Tante parole, pochi fatti. La conferenza stampa della Presidente del Consiglio è un esempio poco rassicurante per il Paese. Il contrario di quanto fosse lecito aspettarsi. L’evento non ha visto momenti di scontro, quanto piuttosto, una pagina sconfortante del dibattito politico. La Presidente del Consiglio è stata assai brava a svicolare su domande dirette, o sgradite, limitandosi a risposte vaghe, oppure cercando di gettare la causa dei problemi sui governi precedenti.
Governare è difficile. Ancor più in una democrazia matura. In esse vale il principio che qualsiasi maggioranza, eletta lecitamente, sia legittimata ad applicare il suo programma politico. Ma governare non significa comandare. Il governare implica il dialogo, il confronto, persino il cedimento occasionale rispetto ai propositi della maggioranza.
Sulla questione è molto preoccupante che – rispetto al richiamo di Mattarella sul rinnovo delle concessioni balneari – Giorgia Meloni abbia risolto il problema, affermando “ne terremo conto”. Esempio di palese sgrammaticatura Istituzionale, se non di poco rispetto nei confronti del Capo dello Stato.
Politicamente la Meloni è certamente brava, ma quello che fa acqua da tutte le parti è la compagine di governo nel suo insieme. Non vi è ormai ombra di dubbio sul fatto che l’esecutivo abbia un calibro mediamente basso. Salvo poche eccezioni, tanto i ministri quanto i sottosegretari e i vice ministri si dimostrano pericolosamente incompetenti.
Ad una domanda di un cronista Giorgia Meloni ha ribattuto che le piacerebbe sapere chi, in questo paese, “detta le carte”. Affermazione alla quale fa seguire una frase perentoria: “non mi farò ricattare”. Prospettiva lodevole con la quale la Presidente del Consiglio ha dovuto fare i conti. Nell’azione di Governo i responsabili politici (a cominciare dal Premier) sono sottoposti a pressioni da quelli che vengono indicati come poteri forti. Ad ogni scelta che Governo e Parlamento deve compiere, si levano gli scudi di questa o quella consorteria.

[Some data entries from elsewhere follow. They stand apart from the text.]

(* ===== verification/Naga.v ===== *)
(** * Naga: the shader IR consumed by the generator

    The parsed shader module ([naga::Module]) is an external collaborator
    (spec section 6): types in an arena, global variables with their
    [@group]/[@binding] attributes, entry points with their stage,
    workgroup size and arguments.  Arena handles are indices into the
    [types] list.  Unsigned 32-bit quantities ([u32] group, binding and
    location numbers, workgroup sizes) are natural numbers here: the code
    only compares and prints them, it never does arithmetic that could
    wrap. *)

From S2P Require Import Prelude.

Module Naga.

Inductive ShaderStage := Vertex | Fragment | Compute.

Inductive StorageAccess := Load | LoadStore.

Inductive AddressSpace :=
| Function | Private | WorkGroup | Uniform
| Storage (access : StorageAccess) | Handle | PushConstant.

Inductive ScalarKind := Sint | Uint | Float | Bool.

Record Scalar := { kind : ScalarKind; width : nat }.

Inductive VectorSize := Bi | Tri | Quad.

Definition vector_size_n (v : VectorSize) : nat :=
  match v with Bi => 2 | Tri => 3 | Quad => 4 end.

(** Argument and struct-member bindings: builtins or [@location(n)]. *)
Inductive Binding :=
| BuiltIn (name : str)
| Location (location : nat).

Record StructMember := {
  m_name : option str;
  m_ty : nat;
  m_binding : option Binding;
  m_offset : nat
}.

Inductive TypeInner :=
| TScalar (s : Scalar)
| TVector (size : VectorSize) (s : Scalar)
| TMatrix (columns rows : VectorSize) (s : Scalar)
| TAtomic (s : Scalar)
| TArray (base : nat) (size : option nat) (stride : nat)
| TStruct (members : list StructMember) (span : nat)
| TImage
| TSampler (comparison : bool).

Record Type_ := { ty_name : option str; ty_inner : TypeInner }.

(** [@group(g) @binding(b)]. *)
Record ResourceBinding := { group : nat; binding : nat }.

Record GlobalVariable := {
  gv_name : option str;
  gv_space : AddressSpace;
  gv_binding : option ResourceBinding;
  gv_ty : nat
}.

Record FunctionArgument := {
  arg_name : option str;
  arg_ty : nat;
  arg_binding : option Binding
}.

Record EntryPoint := {
  ep_name : str;
  ep_stage : ShaderStage;
  ep_workgroup_size : nat * nat * nat;
  ep_arguments : list FunctionArgument
}.

Record Module := {
  types : list Type_;
  global_variables : list GlobalVariable;
  entry_points : list EntryPoint
}.

#[export] Instance ShaderStage_eq_dec : EqDecision ShaderStage.
Proof. solve_decision. Defined.

#[export] Instance ScalarKind_eq_dec : EqDecision ScalarKind.
Proof. solve_decision. Defined.

#[export] Instance VectorSize_eq_dec : EqDecision VectorSize.
Proof. solve_decision. Defined.

End Naga.
(** The mapper's invariant: the host type it gives a shader type has
    that type's GPU size and an alignment dividing its GPU alignment. *)
Lemma host_type_fits_fuel tm tys fuel h t l :
  validate_type_map tm = Ok tt ->
  host_type fuel tm tys h = Ok t -> gpu_layout fuel tys h = Some l -> host_fits t l.
Proof.
  intros Hv. induction fuel as [|fuel IH] in h, t, l |- *; [done|]. cbn.
  destruct (tys !! h) as [ty|]; [|done]. cbn.
  destruct (ty_inner ty) as [s|n s|c r s|s|base [n|] stride|ms span| |]; try done.
  - intros Hh%of_option_ok Hl. exact (scalar_host_fits _ _ _ Hh Hl).
  - destruct s as [k w]. destruct (lookup_override tm _) as [t'|] eqn:Ho.
    + intros [= <-] Hl. apply (override_host_fits (KVector n k w)); [|done].
      exact (validate_from_lookup _ _ _ _ Hv Ho).
    + destruct (scalar_host _) as [el|] eqn:Hh; [|done]. intros [= <-].
      unfold vector_layout. destruct (scalar_layout _) as [sl|] eqn:Hl; [|done].
      intros [= <-]. exact (vector_host_fits n _ _ _ Hh Hl).
  - destruct s as [k w]. destruct (lookup_override tm _) as [t'|] eqn:Ho.
    + intros [= <-] Hl. apply (override_host_fits (KMatrix c r k w)); [|done].
      exact (validate_from_lookup _ _ _ _ Hv Ho).
    + destruct (scalar_host _) as [el|] eqn:Hh; [|done]. intros [= <-].
      unfold matrix_layout, vector_layout. destruct (scalar_layout _) as [sl|] eqn:Hl; [|done].
      intros [= <-]. exact (matrix_host_fits c r _ _ _ Hh Hl).
  - intros Hh%of_option_ok Hl. exact (scalar_host_fits _ _ _ Hh Hl).
  - destruct (host_type fuel tm tys base) as [el|] eqn:He; [|done]. cbn.
    destruct (gpu_layout fuel tys base) as [gl|] eqn:Hg; [|done]. cbn.
    destruct (Nat.eqb_spec (host_size el) (array_stride gl)) as [Hst|]; [|done].
    intros [= <-] [= <-]. destruct (IH _ _ _ He Hg) as (_ & Hp & Hd).
    split_and!; cbn; [by rewrite Hst|done|done].
  - destruct (host_type fuel tm tys base) as [el|] eqn:He; [|done]. cbn.
    destruct (gpu_layout fuel tys base) as [gl|] eqn:Hg; [|done]. cbn.
    destruct (Nat.eqb_spec (host_size el) (array_stride gl)) as [Hst|]; [|done].
    intros [= <-] [= <-]. destruct (IH _ _ _ He Hg) as (_ & Hp & Hd).
    split_and!; cbn; [lia|done|done].
  - destruct (mapM _ ms) as [ls|]; cbn; [|intros; discriminate]. intros [= <-] [= <-].
    split_and!; [done|apply struct_align_pos|apply Nat.divide_refl].
Qed.

Lemma vector_layout_pow2 n s l : vector_layout n s = Some l -> is_pow2 (galign l).
Proof.
  unfold vector_layout. destruct (scalar_layout s) as [sl|] eqn:E; [|done]. intros [= <-]. cbn.
  apply pow2_mul; [destruct n; [exists 1|exists 2|exists 2]; done|exact (scalar_layout_pow2 _ _ E)].
Qed.

(** GPU alignments are powers of two. *)
Lemma gpu_layout_pow2 fuel tys h l : gpu_layout fuel tys h = Some l -> is_pow2 (galign l).
Proof.
  induction fuel as [|fuel IH] in h, l |- *; [done|]. cbn.
  destruct (tys !! h) as [ty|]; [|done]. cbn.
  destruct (ty_inner ty) as [s|n s|c r s|s|base [n|] stride|ms span| |]; try done.
  - apply scalar_layout_pow2.
  - apply vector_layout_pow2.
  - unfold matrix_layout. destruct (vector_layout r s) eqn:E; [|done]. intros [= <-].
    exact (vector_layout_pow2 _ _ _ E).
  - apply scalar_layout_pow2.
  - destruct (gpu_layout fuel tys base) eqn:E; [|done]. intros [= <-]. exact (IH _ _ E).
  - destruct (gpu_layout fuel tys base) eqn:E; [|done]. intros [= <-]. exact (IH _ _ E).
  - destruct (mapM _ ms) as [ls|] eqn:E; [|done]. intros [= <-].
    apply struct_align_pow2, Forall_forall. intros l Hl. apply mapM_Some in E.
    destruct (Forall2_elem_of_r _ _ _ _ E Hl) as (m & _ & Hm). exact (IH _ _ Hm).
Qed.

(** ** Theorems of the DirectReinterpret builder *)

(** The host record [build_direct] emits, laid out by Rust's
    [repr(C, align(A))] rule, has every member at its given offset, in
    order, the given span as size and [A] as alignment. *)
Lemma build_direct_layout sname ms span A fs :
  build_direct sname ms span A = Ok fs ->
  member_offsets fs = map (fun '(n, off, _) => (n, off)) ms /\
  repr_c_size A fs = span /\ repr_c_align A fs = A.
Proof.
  unfold build_direct. destruct (0 <? A) eqn:HA, (span mod A =? 0) eqn:Hs; cbn; try discriminate.
  apply Nat.ltb_lt in HA. intros Hp.
  destruct (pad_members_place _ _ _ _ _ _ Hp) as (Hend & Hsel & Hal).
  assert (Halign : repr_c_align A fs = A).
  { unfold repr_c_align. apply foldr_max_bound; [done|]. by apply Forall_map. }
  split_and!; [exact Hsel| |exact Halign].
  unfold repr_c_size, repr_c_offsets. rewrite Halign, Hend.
  exact (round_up_divide _ _ HA (mod_divide_b _ _ HA Hs)).
Qed.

Riesce difficile credere che Giorgia Meloni, che fa politica da più di trent’anni, si stupisca di essere stata, anche personalmente, oggetto di attenzione da parte dei gruppi di interesse. Lei afferma con decisione di non aver ceduto in nessun caso. In verità, a dimostrare il contrario, basterebbe citare i casi dei sovraprofitti delle banche, del settore dell’energia, del
commercio delle armi, per concludere che anche il suo governo ha ceduto, in alcuni
casi, a pressioni dei gruppi di interesse.
Dalla conferenza stampa viene confermata la palese allergia di Giorgia Meloni per un confronto effettivo. Vi sono vicende con le quali la Premier fatica a fare i conti. Ad esempio Giorgia Meloni ha fatto cenno alla nomina di Giuliano Amato come coordinatore di una commissione di studio governativa sulla cyber sicurezza, sottolineando di non averla voluta lei. Amato ha subito dichiarato di essere pronto a farsi da parte. Questo caso dimostra la tendenza del Governo a escludere persone e soggetti sgraditi, perché non allineati con gli indirizzi della maggioranza.
Si tratta di un segnale preoccupante, sia sul piano politico, sia sul piano della qualità
del ceto di Governo. Soprattutto nei momenti di crisi occorrerebbe, per governare,
accogliere le forze e i soggetti migliori presenti nel Paese. Ciò vale sia per i politici
che per coloro che lavorano nelle istituzioni. Come diceva il Presidente De Mita, la
politica dà gli indirizzi, tutto il resto è amministrazione, cioè applicazione.